Thursday, February 21, 2013

Tuesday assignment: starting your problem log

Due next class, Tuesday the 26th -- I want you to post, to the blog, the first draft of a document that will list out the problems you have encountered and solved in the course of your website project. I'm not looking for a full academic paper, with full sentences, and so on -- but I do want you to make a list of the technical and design issues that have presented themselves to you, and the solutions you found for them. Start your document with an opening paragraph explaining what your site is, who the intended audience is, and then list out the various problems you have encountered and solved. Label the post with the tag "problems."

For instance, two years ago, I know when Ethan Rollo was first using Wix, there was a white halo around some of the graphics he uploaded to his site -- and I believe fixing it was a matter of saving his images in the PNG 24 format. And another issue was the long load-time for his shopping gallery -- fixing that meant finding out what the maximum display size was for the gallery pics, and scaling his images down to that size before uploading them, drastically reducing their file sizes. So a "Problem-Solving" list could simply go:

Problem: uploaded graphics have white halo.
Solution: Used PNG 24 format with transparency for images with a transparent background.

Problem: Long load-time for shopping gallery.
Solution: Found out pixel dimensions of the gallery windows, and downsized gallery pictures to that size before uploading.

If there are helpful links for any of your solutions, include them as well. For instance, I know Nick Cahill, when he took the class, looked at a few options for javascript slideshows -- a list item with a link could go:

Problem: Wanted a slideshow with thumbnails, not flash-driven, so it would show on iPads.
Solution: galleria slideshow:; found out it can be modified by changing options in the code (see this page:; if there is more than one option used, use a comma between options to separate them.

Not all problems have to be strictly technical problems. For instance, they could relate to decisions you make in terms of using imagery on your website, or the way you name your navigation bars, or the way you manage comments on a forum in your site – problems that relate to design, or to capturing the audience you intend to capture.

I'm interested in having you go through this process for a number of reasons -- one, to develop some documentation on your own problem-solving process, and two, to build up a sort of database of helpful hints that can be posted to the blog -- and which you (and other students) can refer to if you encounter any similar web design problems.
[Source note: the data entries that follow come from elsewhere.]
(** What the assembler's work changes of the protocol's core: the frame that
    waits, and nothing else. *)
Record enqueued (frames : list nexus_keycode_frame) (s s' : keycode_system P) : Prop := mk_enqueued {
  enqueued_frame : pending_frame (sys_pro s') = kept_frame (pending_frame (sys_pro s)) frames;
  enqueued_stored : pro_stored (sys_pro s') = pro_stored (sys_pro s);
  enqueued_parse : pro_parse_and_apply (sys_pro s') = pro_parse_and_apply (sys_pro s);
  enqueued_alphabet : pro_alphabet (sys_pro s') = pro_alphabet (sys_pro s)
}.

Lemma kept_frame_app waiting f g : kept_frame (kept_frame waiting f) g = kept_frame waiting (f ++ g).
Proof. destruct waiting; [done|]. by destruct f. Qed.

Lemma kept_frame_nil waiting : kept_frame waiting [] = waiting.
Proof. by destruct waiting. Qed.

#[global] Instance system_mas_laws : MasEnvLaws (keycode_system P) P.
Proof.
  refine {| handed := enqueued |}; intros; try done.
  - split; try done. by rewrite kept_frame_nil.
  - destruct H1 as [F1 S1 P1 A1], H2 as [F2 S2 P2 A2]. split; try congruence.
    by rewrite F2, F1, kept_frame_app.
  - split; try done. cbn. by rewrite kept_frame_nil.
  - split; try done. cbn. by rewrite kept_frame_nil.
  - cbn. unfold on_pro, nexus_keycode_pro_enqueue, on_prod, request_processing. mstep.
    destruct (pro_pending (sys_pro w)) eqn:Hp; cbn [negb]; mstep; eexists; (split; [reflexivity|]);
      cbn; (split; [|split_and!; auto with cint]); split; cbn; try done; unfold pending_frame; cbn; by rewrite ?Hp.
Defined.
End Env.

(** ** The protocol's core *)

Section Pro.
Context {P : Type} `{ProductLaws P} `{!ReliableNv P} `{KeycodeConfigOk}.

(** The stored data at power up: what NV holds, or the initial window. *)
Definition booted_stored (p : P) : keycode_pro_stored :=
  match nv_stored NX_NV_BLOCK_KEYCODE_PRO p with
  | Some d => stored_of_bytes d
  | None => with_pd 23 stored_zero
  end.

Lemma initial_stored_ok : stored_ok (with_pd 23 stored_zero).
Proof. split_and!; cbn; try done; try wrap. by repeat constructor; wrap. Qed.

Lemma booted_stored_ok p : stored_ok (booted_stored p).
Proof.
  unfold booted_stored. destruct (nv_stored _ p) as [d|] eqn:Hd; [|apply initial_stored_ok].
  apply nv_stored_ok in Hd as [Hb Hl]; [|apply keycode_metas_ok]. by apply stored_of_bytes_ok.
Qed.

(** The first read of the flags loads the stored data. *)
Lemma get_flag_loads id (s : keycode_pro P) :
  stored_ok (pro_stored s) → pro_stored s = with_pd 23 stored_zero → pd_ok (booted_stored (pro_prod s)) →
  0 ≤ id < 65536 →
  ∃ b s', nexus_keycode_pro_get_full_message_id_flag id s = Some (b, s') ∧ pro_ok s' ∧
    s' = {| s with pro_stored := booted_stored (pro_prod s) |}.
Proof.
  intros Hok Hs Hpd Hid. set (s1 := {| s with pro_stored := booted_stored (pro_prod s) |}).
  assert (Hsync : synced s1).
  { unfold synced, saved, s1, booted_stored. cbn.
    destruct (nv_stored _ (pro_prod s)) as [d|] eqn:Hd; [left|by right].
    apply nv_stored_ok in Hd as [Hb Hl]; [|apply keycode_metas_ok]. by rewrite stored_bytes_of_bytes. }
  assert (Hok1 : stored_ok (pro_stored s1)) by apply booted_stored_ok.
  assert (Hreload : reload_stored s = Some (tt, s1)).
  { unfold reload_stored, on_prod, modify_stored. mstep.
    rewrite nexus_nv_read_spec; [|apply keycode_metas_ok|by apply stored_bytes_length, Hok].
    unfold s1, booted_stored. destruct (nv_stored _ (pro_prod s)) as [d|]; cbn [mbind option_bind].
    - done.
    - rewrite stored_of_stored_bytes by done. by rewrite Hs. }
  assert (Hrun : nexus_keycode_pro_get_full_message_id_flag id s = nexus_keycode_pro_get_full_message_id_flag id s1).
  { unfold nexus_keycode_pro_get_full_message_id_flag at 1. rewrite (bind_Some _ _ _ _ _ Hreload).
    unfold nexus_keycode_pro_get_full_message_id_flag. by rewrite (bind_Some _ _ _ _ _ (reload_spec s1 Hok1 Hsync)). }
  rewrite Hrun, (get_flag_spec id s1 Hok1 Hpd Hsync Hid). by eexists _, s1.
Qed.
(* ===== verification/Channel.v ===== *)
(** * Nexus Channel: shared data and the product's part (internal_channel_config.h,
    include/nx_common.h, include/nxp_channel.h)

    Origin commands as the origin manager hands them to the core, Nexus IDs,
    and the functions a product with Nexus Channel implements in addition to
    [Product]. *)

From S2P Require Import Prelude Crc NvBlock Product Nv DesktopProduct.
Local Open Scope Z_scope.

(** Zeroed memory. *)
Lemma zeros_ok n : bytes_ok (replicate n 0).
Proof. apply Forall_replicate. wrap. Qed.
#[export] Hint Resolve zeros_ok : cint.

(** ** Nexus IDs *)

Record nx_id := mk_nx_id { authority_id : Z; device_id : Z }.

#[export] Instance nx_id_eq_dec : EqDecision nx_id.
Proof. solve_decision. Defined.

(** ** Origin commands *)

Inductive nexus_channel_om_command_type :=
| NEXUS_CHANNEL_OM_COMMAND_TYPE_GENERIC_CONTROLLER_ACTION
| NEXUS_CHANNEL_OM_COMMAND_TYPE_ACCESSORY_ACTION_UNLOCK
| NEXUS_CHANNEL_OM_COMMAND_TYPE_ACCESSORY_ACTION_UNLINK
| NEXUS_CHANNEL_OM_COMMAND_TYPE_CREATE_ACCESSORY_LINK_MODE_3
| NEXUS_CHANNEL_OM_COMMAND_TYPE_INVALID.

#[export] Instance om_command_type_eq_dec : EqDecision nexus_channel_om_command_type.
Proof. solve_decision. Defined.

(** The values of the enumerators. *)
Definition om_type_code (t : nexus_channel_om_command_type) : Z :=
  match t with
  | NEXUS_CHANNEL_OM_COMMAND_TYPE_GENERIC_CONTROLLER_ACTION => 0
  | NEXUS_CHANNEL_OM_COMMAND_TYPE_ACCESSORY_ACTION_UNLOCK => 1
  | NEXUS_CHANNEL_OM_COMMAND_TYPE_ACCESSORY_ACTION_UNLINK => 2
  | NEXUS_CHANNEL_OM_COMMAND_TYPE_CREATE_ACCESSORY_LINK_MODE_3 => 9
  | NEXUS_CHANNEL_OM_COMMAND_TYPE_INVALID => 255
  end.

Definition NEXUS_CHANNEL_ORIGIN_COMMAND_UNLINK_ALL_LINKED_ACCESSORIES : Z := 0.
Definition NEXUS_CHANNEL_ORIGIN_COMMAND_UNLOCK_ALL_LINKED_ACCESSORIES : Z := 1.

(** [union nexus_channel_om_command_body]: the members of the union are fields
    of their own, since the code reads of a message only the member that
    belongs to its type. *)
Record nexus_channel_om_command_body := mk_om_body {
  action_type : Z;                     (* controller_action *)
  trunc_digits_int : Z;                (* accessory_action.trunc_acc_id *)
  trunc_digits_count : Z;
  computed_accessory_id : nx_id;
  accessory_challenge : Z              (* create_link *)
}.

Record nexus_channel_om_command_message := mk_om_message {
  om_type : nexus_channel_om_command_type;
  om_body : nexus_channel_om_command_body;
  om_auth : Z;
  computed_command_id : Z
}.

Definition om_body_zero : nexus_channel_om_command_body := mk_om_body 0 0 0 (mk_nx_id 0 0) 0.

(** [{INVALID, {{0}}, {0}, 0}] *)
Definition om_message_zero : nexus_channel_om_command_message :=
  mk_om_message NEXUS_CHANNEL_OM_COMMAND_TYPE_INVALID om_body_zero 0 0.

Definition with_body (b : nexus_channel_om_command_body) (m : nexus_channel_om_command_message)
    : nexus_channel_om_command_message := {| m with om_body := b |}.
Definition with_command_id (id : Z) (m : nexus_channel_om_command_message)
    : nexus_channel_om_command_message := {| m with computed_command_id := id |}.
Definition with_accessory (id : nx_id) (m : nexus_channel_om_command_message)
    : nexus_channel_om_command_message :=
  let b := om_body m in {| m with om_body := {| b with computed_accessory_id := id |} |}.

Inductive nx_channel_error :=
| NX_CHANNEL_ERROR_NONE
| NX_CHANNEL_ERROR_UNSPECIFIED
| NX_CHANNEL_ERROR_ACTION_REJECTED
| NX_CHANNEL_ERROR_METHOD_UNSUPPORTED
| NX_CHANNEL_ERROR_MESSAGE_TOO_LARGE.

(** ** The product *)

Inductive nxp_channel_event_type :=
| NXP_CHANNEL_EVENT_LINK_ESTABLISHED_AS_ACCESSORY
| NXP_CHANNEL_EVENT_LINK_ESTABLISHED_AS_CONTROLLER
| NXP_CHANNEL_EVENT_LINK_DELETED
| NXP_CHANNEL_EVENT_LINK_HANDSHAKE_STARTED
| NXP_CHANNEL_EVENT_LINK_HANDSHAKE_TIMED_OUT.

Class ChannelProduct (P : Type) := {
  nxp_channel_symmetric_origin_key : P → list Z;
  nxp_channel_notify_event : nxp_channel_event_type → P → P;
  nxp_channel_get_nexus_id : P → nx_id;
  nxp_channel_random_value : P → Z * P;
  nxp_channel_network_send : list Z → nx_id → nx_id → bool → P → P
}.

(** The keys are sixteen bytes, no call of the library changes the origin key,
    and events, random values and messages touch neither NV nor credit. *)
Class ChannelProductLaws (P : Type) `{Product P} `{ChannelProduct P} := {
  origin_key_ok p : bytes_ok (nxp_channel_symmetric_origin_key p);
  origin_key_length p : length (nxp_channel_symmetric_origin_key p) = 16%nat;
  write_origin_key meta blk p :
    nxp_channel_symmetric_origin_key (nxp_common_nv_write meta blk p).2 = nxp_channel_symmetric_origin_key p;
  request_origin_key p :
    nxp_channel_symmetric_origin_key (nxp_common_request_processing p) = nxp_channel_symmetric_origin_key p;
  notify_origin_key e p :
    nxp_channel_symmetric_origin_key (nxp_channel_notify_event e p) = nxp_channel_symmetric_origin_key p;
  channel_notify_frame e p : nv_equiv (nxp_channel_notify_event e p) p;
  channel_notify_payg e p : payg_equiv (nxp_channel_notify_event e p) p;
  random_range p : is_u32 (nxp_channel_random_value p).1;
  random_origin_key p :
    nxp_channel_symmetric_origin_key (nxp_channel_random_value p).2 = nxp_channel_symmetric_origin_key p;
  random_frame p : nv_equiv (nxp_channel_random_value p).2 p;
  random_payg p : payg_equiv (nxp_channel_random_value p).2 p
}.

Lemma nv_update_origin_key {P} `{ProductLaws P} `{!ChannelProduct P} `{!ChannelProductLaws P} meta inner (p p' : P) b :
  meta_ok meta → inner_ok meta inner → nexus_nv_update meta inner p = Some (b, p') →
  nxp_channel_symmetric_origin_key p' = nxp_channel_symmetric_origin_key p.
Proof.
  intros Hm Hi. rewrite nexus_nv_update_cases by done.
  destruct (nxp_common_nv_read meta (replicate 40 0) p) as [found old].
  case_match; [by intros [= _ <-]|]. intros Heq. apply (inj Some) in Heq.
  rewrite <- (write_origin_key meta (nv_block meta inner ++ replicate (36 - length inner) 0) p).
  by rewrite Heq.
Qed.

(** ** The sample product: one key for both, no display of events *)

#[export] Instance desktop_channel : ChannelProduct desktop := {|
  nxp_channel_symmetric_origin_key := desktop_secret_key;
  nxp_channel_notify_event := λ _ d, d;
  nxp_channel_get_nexus_id := λ d, mk_nx_id 0 (d_serial_id d);
  nxp_channel_random_value := λ d, (12345678, d);
  nxp_channel_network_send := λ _ _ _ _ d, d
|}.

#[export] Instance desktop_channel_laws : ChannelProductLaws desktop.
Proof.
  split; try done.
  - intros d. exact (secret_key_ok d).
  - intros d. exact (secret_key_length d).
Qed.
(** The window's flags are those of the stored structure. *)
Definition om_write_flags (w : nexus_window) (st : nexus_om_stored) : nexus_om_stored :=
  {| st with received_ids := flags w ++ drop (length (flags w)) (received_ids st) |}.

Definition _nexus_channel_om_ascii_apply_message (message : nexus_channel_om_command_message)
    : M W (bool * nexus_channel_om_command_message) :=
  origin_key ← gets (λ w, nxp_channel_symmetric_origin_key (om_prod w));
  om_reload;;
  st ← gets om_stored;
  let window := om_window st in
  '(validated, message) ← lift (_nexus_channel_om_ascii_infer_fields_compute_auth message window origin_key);
  if negb validated then mret (false, message)
  else
    applied ← nexus_channel_core_apply_origin_command_env message;
    if negb applied then mret (false, message)
    else
      '(_, window) ← lift (nexus_util_window_set_id_flag (computed_command_id message) window);
      om_modify (om_write_flags window);;
      om_modify (λ st, {| st with command_index := center_index window |});;
      st ← gets om_stored;
      _ ← on_om_prod (nexus_nv_update NX_NV_BLOCK_CHANNEL_OM (om_stored_bytes st));
      mret (true, message).

(** One turn of the loop that looks for characters that are not digits. *)
Definition ascii_digits_body (command_data : list Z) (i : Z) (ok : bool) : option bool :=
  if negb ok then Some false
  else c ← aget command_data i; Some (negb ((u8 c <? 0x30) || (0x39 <? u8 c))).

Definition _nexus_channel_om_handle_ascii_origin_command (garbage command_data : list Z) (command_length : Z) : M W bool :=
  if NEXUS_CHANNEL_OM_COMMAND_ASCII_DIGITS_MAX_LENGTH <? command_length then mret false
  else
    ascii ← lift (for_loop (Z.to_nat command_length) 0 (ascii_digits_body command_data) true);
    if negb ascii then mret false
    else
      let digit_chars := replicate (Z.to_nat NEXUS_CHANNEL_OM_COMMAND_ASCII_DIGITS_MAX_LENGTH) 0 in
      data ← lift (slice command_data 0 (Z.to_nat command_length));
      digit_chars ← lift (memcpy_at digit_chars 0 data);
      let command_digits := nexus_digits_init digit_chars (u16 command_length) in
      '(parsed, message) ← lift (_nexus_channel_om_ascii_parse_message garbage command_digits om_message_zero);
      if negb parsed then mret false
      else
        '(applied, _) ← _nexus_channel_om_ascii_apply_message message;
        mret applied.

Definition nx_channel_handle_origin_command (garbage command_data : list Z) (command_length : Z)
    : M W nx_channel_error :=
  parsed ← _nexus_channel_om_handle_ascii_origin_command garbage command_data command_length;
  if (parsed : bool) then mret NX_CHANNEL_ERROR_NONE else mret NX_CHANNEL_ERROR_ACTION_REJECTED.

Definition _nexus_channel_om_is_command_index_set (index : Z) : M W bool :=
  st ← gets om_stored;
  lift (nexus_util_window_id_flag_already_set (om_window st) index).

Definition _nexus_channel_om_is_command_index_in_window (index : Z) : M W bool :=
  st ← gets om_stored;
  let w := om_window st in
  mret (negb ((index <? u32 (center_index w - flags_below w)) || (u32 (center_index w + flags_above w) <? index))).
End Om.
This will be a single post that you update as you go along -- clicking on the "edit post" option (the little pencil that appears under your post) to add to your list.

Obviously, you first post is only going to have the beginning stages of this process. This first post should include:

1. What your site is – this should be more than a one-sentence description; it should be a full paragraph, if not two or three. Imagine that you have to write up a description of your prospective website to secure funding, or to explain the details to a design firm you are hiring to design it. What are the features of the site, and how will it stand out from other sites that have similar content?

2. Who the intended audience is. What is their demographic, and what do you intend to do to attract and retain their attention?

3. By now, you should have chosen the two hosting options for your site, whether you are making it from scratch, or using a hosting/template service. Explain which options for hosting you chose, and why. Are their features that will make it easier for you to update content? Are their features that will allow you to capture your audience in some important way? This is a very early "problem" in building a site: what platform (or platforms) are you going to use to create it?